4 gitarcarver 08.11.13 at 11:00 am

I have never understood why jury instructions are not codified. In other words, if person is charged with “crime ‘A’,” a certain instruction is given no matter what.

It almost seems that writing, challenging, and appealing jury instructions is another way of adding billable hours.

(Hmmmmmm……..I think I just answered my question of why instructions are not codified.)

5 Richard Nieporent 08.11.13 at 11:24 am

Thanks Hugo for the reference. This is beyond ridiculous. How much more money is going to be wasted on another trial to prevent a landlord from putting out an ad that intimates that a property is not suitable for families. Is it better that 20 families should waste their time looking at a 500 sq. foot apartment than a clever landlord should prevent a family from looking at a large apartment be claiming that it is not suitable for families? Why don’t we just have government inspectors pre-certify each ad before the property is allowed to be advertised to prevent such nefarious discrimination? I am sure that the Miami Valley Fair Housing Center could take on that job.

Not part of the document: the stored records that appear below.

(** The code of the vector after the processor: the five top words. *)
Lemma vector_pushes c esp0 ss0 n err next l : let a := frame_top esp0 c in
  mach_ok c -> 4 <= a < 2 ^ 32 - sizeof_tf -> 0 <= n < 256 -> 0 <= err < 2 ^ 32 -> 0 <= next < 2 ^ 32 ->
  exists c1, run (vector n ++ l) (deliver esp0 ss0 n err next c) = run l c1 /\
    gpr c1 ESP = a + 48 /\ (forall r, reg_eqb r ESP = false -> gpr c1 r = gpr c r) /\ (forall r, sreg_eqb r CS = false -> sreg_eqb r SS = false -> seg c1 r = seg c r) /\
    seg c1 CS = Z.shiftl SEG_KCODE 3 /\ (user c = false -> seg c1 SS = seg c SS) /\ same_outside (a + 48) (if user c then a + sizeof_tf else a + 68) (memory c) (memory c1) /\
    let f := tf_at (memory c1) a in let f' := frame_of c a n err next in
    tf_trapno f = tf_trapno f' /\ tf_err f = tf_err f' /\ tf_eip f = tf_eip f' /\ tf_cs f = tf_cs f' /\ tf_eflags f = tf_eflags f' /\
    tf_esp f = tf_esp f' /\ tf_ss f = tf_ss f'.
Proof.
  destruct c as [g s ip fl m]. intros a [Hg Hs Hf] He Hn Herr Hnext. unfold deliver, sizeof_tf, frame_of, user in *. cbn [gpr seg eip eflags memory] in *.
  assert (Ha : (if Z.land (s CS) 3 =? 3 then esp0 = a + 76 else g ESP = a + 68)).
  { subst a. unfold frame_top, user, sizeof_tf. cbn [seg gpr]. destruct (_ =? _); lia. }
  clearbody a. unfold vector. fold (pushes_error n).
  destruct (Z.land (s CS) 3 =? 3); [subst esp0|]; (destruct (pushes_error n) eqn:Hp; cbn [negb app]).
  all: eexists; split; [repeat mstep; reflexivity|]; cbn [gpr seg memory eflags].
  all: split; [reflexivity|]; split; [by intros []|]; split; [by intros []|]; split; [reflexivity|].
  all: split; [intros; reflexivity || discriminate|]; split; [stores|].
  all: unfold tf_at; cbn [tf_trapno tf_err tf_eip tf_cs tf_eflags tf_esp tf_ss]; readback; repeat split; reflexivity.
Qed.

(** The segment registers take what [movw] put in [%ax]. *)
Lemma low_word v w : 0 <= w < 2 ^ 16 -> u16 (Z.lor (Z.land v 0xffff0000) w) = w.
Proof.
  intros H. unfold u16. apply Z.bits_inj'. intros n Hn. destruct (Z.ltb_spec n 16).
  - rewrite Z.mod_pow2_bits_low, Z.lor_spec, Z.land_spec by lia. change 0xffff0000 with (Z.shiftl (Z.ones 16) 16).
    rewrite (Z.shiftl_spec_low (Z.ones 16)) by lia. by rewrite andb_false_r.
  - rewrite Z.mod_pow2_bits_high by lia. symmetry. apply (Z.bits_above_log2 w n); [lia|].
    destruct (decide (w = 0)) as [->|]; [cbn; lia|]. apply Z.lt_le_trans with 16; [apply Z.log2_lt_pow2; lia|lia].
Qed.

(** [alltraps] below them: the twelve other words, and the pointer to the frame
    as the argument of [trap]. *)
Lemma alltraps_pushes c a : gpr c ESP = a + 48 -> (forall r, 0 <= gpr c r < 2 ^ 32) ->
  (forall r, sreg_eqb r CS = false -> sreg_eqb r SS = false -> 0 <= seg c r < 2 ^ 16) -> 4 <= a < 2 ^ 32 - sizeof_tf ->
  let c' := run alltraps_entry c in let f := tf_at (memory c') a in
  gpr c' ESP = a - 4 /\ ld32 (memory c') (a - 4) = a /\ same_outside (a - 4) (a + 48) (memory c) (memory c') /\
  seg c' CS = seg c CS /\ seg c' SS = seg c SS /\ seg c' DS = Z.shiftl SEG_KDATA 3 /\ seg c' ES = Z.shiftl SEG_KDATA 3 /\
  seg c' FS = Z.shiftl SEG_KCPU 3 /\ seg c' GS = Z.shiftl SEG_KCPU 3 /\
  (tf_edi f = gpr c EDI /\ tf_esi f = gpr c ESI /\ tf_ebp f = gpr c EBP /\ tf_oesp f = a + 32 /\ tf_ebx f = gpr c EBX /\
   tf_edx f = gpr c EDX /\ tf_ecx f = gpr c ECX /\ tf_eax f = gpr c EAX /\ tf_gs f = seg c GS /\ tf_fs f = seg c FS /\ tf_es f = seg c ES /\ tf_ds f = seg c DS).
Proof.
  destruct c as [g s ip fl m]. cbn [gpr seg memory]. intros He Hg Hs Ha. unfold sizeof_tf in *. unfold alltraps_entry. repeat mstep. cbn [run memory gpr seg upd upds reg_eqb sreg_eqb].
  rewrite !low_word by (vm_compute; split; congruence).
  split; [reflexivity|]. split; [readback; reflexivity|]. split; [stores|]. do 6 (split; [reflexivity|]).
  unfold tf_at; cbn [tf_edi tf_esi tf_ebp tf_oesp tf_ebx tf_edx tf_ecx tf_eax tf_gs tf_fs tf_es tf_ds]. readback. repeat split; reflexivity.
Qed.

(** What [trap] finds: the frame, the argument and the kernel's segments. *)
Record entered (c : mach) (a n err next : Z) (c' : mach) : Prop := {
  en_frame : tf_at (memory c') a = frame_of c a n err next;
  en_esp : gpr c' ESP = a - 4;
  en_arg : ld32 (memory c') (a - 4) = a;
  en_cs : seg c' CS = Z.shiftl SEG_KCODE 3;
  en_ss : user c = false -> seg c' SS = seg c SS;
  en_data : seg c' DS = Z.shiftl SEG_KDATA 3 /\ seg c' ES = Z.shiftl SEG_KDATA 3;
  en_cpu : seg c' FS = Z.shiftl SEG_KCPU 3 /\ seg c' GS = Z.shiftl SEG_KCPU 3;
  en_mem : same_outside (a - 4) (if user c then a + sizeof_tf else a + 68) (memory c) (memory c')
}.

Lemma trap_enters c esp0 ss0 n err next : let a := frame_top esp0 c in
  mach_ok c -> 4 <= a < 2 ^ 32 - sizeof_tf -> 0 <= n < 256 -> 0 <= err < 2 ^ 32 -> 0 <= next < 2 ^ 32 ->
  entered c a n err next (run (vector n ++ alltraps_entry) (deliver esp0 ss0 n err next c)).
Proof.
  intros a Hok Ha Hn Herr Hnext.
  destruct (vector_pushes c esp0 ss0 n err next alltraps_entry Hok Ha Hn Herr Hnext) as (c1 & -> & He & Hg & Hs & Hcs & Hss & Hm & Hf). fold a in He, Hm, Hf.
  destruct Hok as [Hg0 Hs0 Hf0].
  assert (Hgr : forall r, 0 <= gpr c1 r < 2 ^ 32).
  { intros r. destruct (reg_eqb r ESP) eqn:E; [|rewrite Hg by done; apply Hg0]. destruct r; try done. rewrite He. unfold sizeof_tf in Ha. lia. }
  destruct (alltraps_pushes c1 a He) as (H1 & H2 & H3 & H4 & H5 & H6 & H7 & H8 & H9 & H10); [done| |done|].
  { intros r ??. by rewrite Hs. }
  set (c' := run alltraps_entry c1) in *. clearbody c'.
  split; try done; [|congruence|by intros Hu; rewrite H5; apply Hss|].
  - cbn [tf_at frame_of tf_edi tf_esi tf_ebp tf_oesp tf_ebx tf_edx tf_ecx tf_eax tf_gs tf_fs tf_es tf_ds tf_trapno tf_err tf_eip tf_cs tf_eflags tf_esp tf_ss] in Hf, H10.
    destruct Hf as (T1 & T2 & T3 & T4 & T5 & T6 & T7), H10 as (F1 & F2 & F3 & F4 & F5 & F6 & F7 & F8 & F9 & F10 & F11 & F12).
    unfold tf_at. rewrite F1, F2, F3, F4, F5, F6, F7, F8, F9, F10, F11, F12.
    rewrite !Hg, !Hs by done. rewrite !(same_ld32 _ _ _ _ _ H3) by lia. rewrite !(same_ld16 _ _ _ _ _ H3) by lia. by rewrite T1, T2, T3, T4, T5, T6, T7.
  - unfold sizeof_tf in *. eapply same_trans; [eapply same_weaken; [exact Hm|lia|lia]|]. eapply same_weaken; [exact H3|lia|destruct (user c); lia].
Qed.

(** What [trapret] does with a frame at [a]. *)
Record resumed (tf : trapframe) (a : Z) (c c' : mach) : Prop := {
  re_regs : gpr c' EDI = tf_edi tf /\ gpr c' ESI = tf_esi tf /\ gpr c' EBP = tf_ebp tf /\ gpr c' EBX = tf_ebx tf /\
    gpr c' EDX = tf_edx tf /\ gpr c' ECX = tf_ecx tf /\ gpr c' EAX = tf_eax tf;
  re_segs : seg c' GS = tf_gs tf /\ seg c' FS = tf_fs tf /\ seg c' ES = tf_es tf /\ seg c' DS = tf_ds tf /\ seg c' CS = tf_cs tf;
  re_eip : eip c' = tf_eip tf;
  re_eflags : eflags c' = tf_eflags tf;
  re_stack : if Z.land (tf_cs tf) 3 =? 0 then gpr c' ESP = a + 68 /\ seg c' SS = seg c SS else gpr c' ESP = tf_esp tf /\ seg c' SS = tf_ss tf;
  re_mem : memory c' = memory c
}.

Lemma trap_exits c a : gpr c ESP = a - 4 -> 4 <= a < 2 ^ 32 - sizeof_tf -> seg c CS = Z.shiftl SEG_KCODE 3 ->
  resumed (tf_at (memory c) a) a c (run alltraps_exit c).
Proof.
  destruct c as [g s ip fl m]. cbn [gpr seg memory]. intros He Ha Hcs. unfold sizeof_tf in *. unfold alltraps_exit, trapret.
  rewrite run_mk. cbn [exec_instr]. rewrite (addl_mk _ _ _ _ _ _ a) by lia.
  repeat mstep. rewrite (iret_mk _ _ _ _ _ (a + 56)) by (reflexivity || lia). mred. rewrite Hcs. change (Z.land (Z.shiftl SEG_KCODE 3) 3) with 0.
  rewrite <- !Z.add_assoc. change (56 + 4) with 60. change (56 + 12) with 68. cbn [run]. unfold tf_at. destruct (Z.land _ 3 =? 0) eqn:E.
  all: split; cbn [gpr seg eip eflags memory upd upds reg_eqb sreg_eqb tf_edi tf_esi tf_ebp tf_oesp tf_ebx tf_edx tf_ecx tf_eax tf_gs tf_fs tf_es tf_ds tf_trapno
    tf_err tf_eip tf_cs tf_eflags tf_esp tf_ss]; rewrite ?E; repeat split; reflexivity.
Qed.

(** What the compiler promises of the call of a function that returns: the stack
    pointer, the code and the stack segment are those before it. *)
Record returned (c c' : mach) : Prop := {
  rt_esp : gpr c' ESP = gpr c ESP;
  rt_cs : seg c' CS = seg c CS;
  rt_ss : seg c' SS = seg c SS
}.

(** The registers, flags and segments of two machines. *)
Record same_regs (c c' : mach) : Prop := {
  sr_gpr : forall r, gpr c' r = gpr c r;
  sr_seg : forall r, seg c' r = seg c r;
  sr_flags : eflags c' = eflags c
}.

(** C6: an interrupt is invisible to the code it interrupts.  In user or in
    kernel mode, for each of the 256 vectors, the code of vectors.S and
    trapasm.S gives [trap] a frame with the interrupted registers, and when
    [trap] returns with the frame as it was, [trapret] resumes at the
    interrupted instruction with every register, segment and flag the same, and
    with the memory that [trap] left. *)
Theorem trap_transparent c esp0 ss0 n err next c2 :
  let a := frame_top esp0 c in
  let c1 := run (vector n ++ alltraps_entry) (deliver esp0 ss0 n err next c) in
  let c3 := run alltraps_exit c2 in
  mach_ok c -> Z.land (seg c CS) 3 = 0 \/ Z.land (seg c CS) 3 = 3 ->
  4 <= a < 2 ^ 32 - sizeof_tf -> 0 <= n < 256 -> 0 <= err < 2 ^ 32 -> 0 <= next < 2 ^ 32 ->
  returned c1 c2 -> tf_at (memory c2) a = tf_at (memory c1) a ->
  ld32 (memory c1) (gpr c1 ESP) = a /\ tf_at (memory c1) a = frame_of c a n err next /\
  same_regs c c3 /\ eip c3 = next /\ memory c3 = memory c2.
Proof.
  intros a c1 c3 Hok Hcs Ha Hn Herr Hnext [R1 R2 R3] Htf.
  pose proof (trap_enters c esp0 ss0 n err next Hok Ha Hn Herr Hnext) as E. fold a c1 in E.
  destruct (trap_exits c2 a) as [(G1 & G2 & G3 & G4 & G5 & G6 & G7) (S1 & S2 & S3 & S4 & S5) He Hf Hs Hm];
    [rewrite R1; apply E|done|rewrite R2; apply E|]. fold c3 in G1, G2, G3, G4, G5, G6, G7, S1, S2, S3, S4, S5, He, Hf, Hs, Hm. clearbody c1 c3.
  rewrite Htf, (en_frame _ _ _ _ _ _ E) in *. unfold frame_of in G1, G2, G3, G4, G5, G6, G7, S1, S2, S3, S4, S5, He, Hf, Hs. cbn [tf_edi tf_esi tf_ebp tf_oesp tf_ebx tf_edx tf_ecx tf_eax
    tf_gs tf_fs tf_es tf_ds tf_trapno tf_err tf_eip tf_cs tf_eflags tf_esp tf_ss] in *.
  split; [rewrite (en_esp _ _ _ _ _ _ E); apply E|]. split; [done|]. split; [|done].
  assert (gpr c3 ESP = gpr c ESP /\ seg c3 SS = seg c SS) as [HE HS].
  { pose proof (en_ss _ _ _ _ _ _ E) as Es. unfold a, frame_top, user, sizeof_tf in *. destruct Hcs as [Hc|Hc]; rewrite Hc in *; cbn in Hs, Es; [|done].
    destruct Hs as [-> ->]. rewrite R3, Es by done. split; [|done]. cbn. lia. }
  split; [intros []| intros []|]; done.
Qed.

(** ** System calls *)

Section syscalls.
Context (end_ data_ forkret_ trapret_ : Z) (stk : list Z).
Local Abbreviation calls := (syscalls end_ data_ forkret_ trapret_ stk).
Local Abbreviation trap_ := (trap end_ data_ forkret_ trapret_ stk).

6 Fubar 08.12.13 at 12:43 am

Why don’t we just have government inspectors pre-certify each ad before the property is allowed to be advertised to prevent such nefarious discrimination?

Rhetorical snark on perpetually offended discrimination hustlers noted and applauded.

But for readers who aren’t lawyers, the answer is that prior restraint of speech is unconstitutional, with some narrow exceptions.

7 kimsch 08.12.13 at 1:15 pm

By definition one bedroom apartments aren’t suitable for families. I tried to rent one once with two small children. I would have put the kids in the bedroom and slept in the living room. This would have been for a year or so to save for a downpayment on a house. Rental occupancy law said I couldn’t do that. If it had been me and my husband, no kids, no problem, but add in kids and no one bedrooms.

That ad only makes sense.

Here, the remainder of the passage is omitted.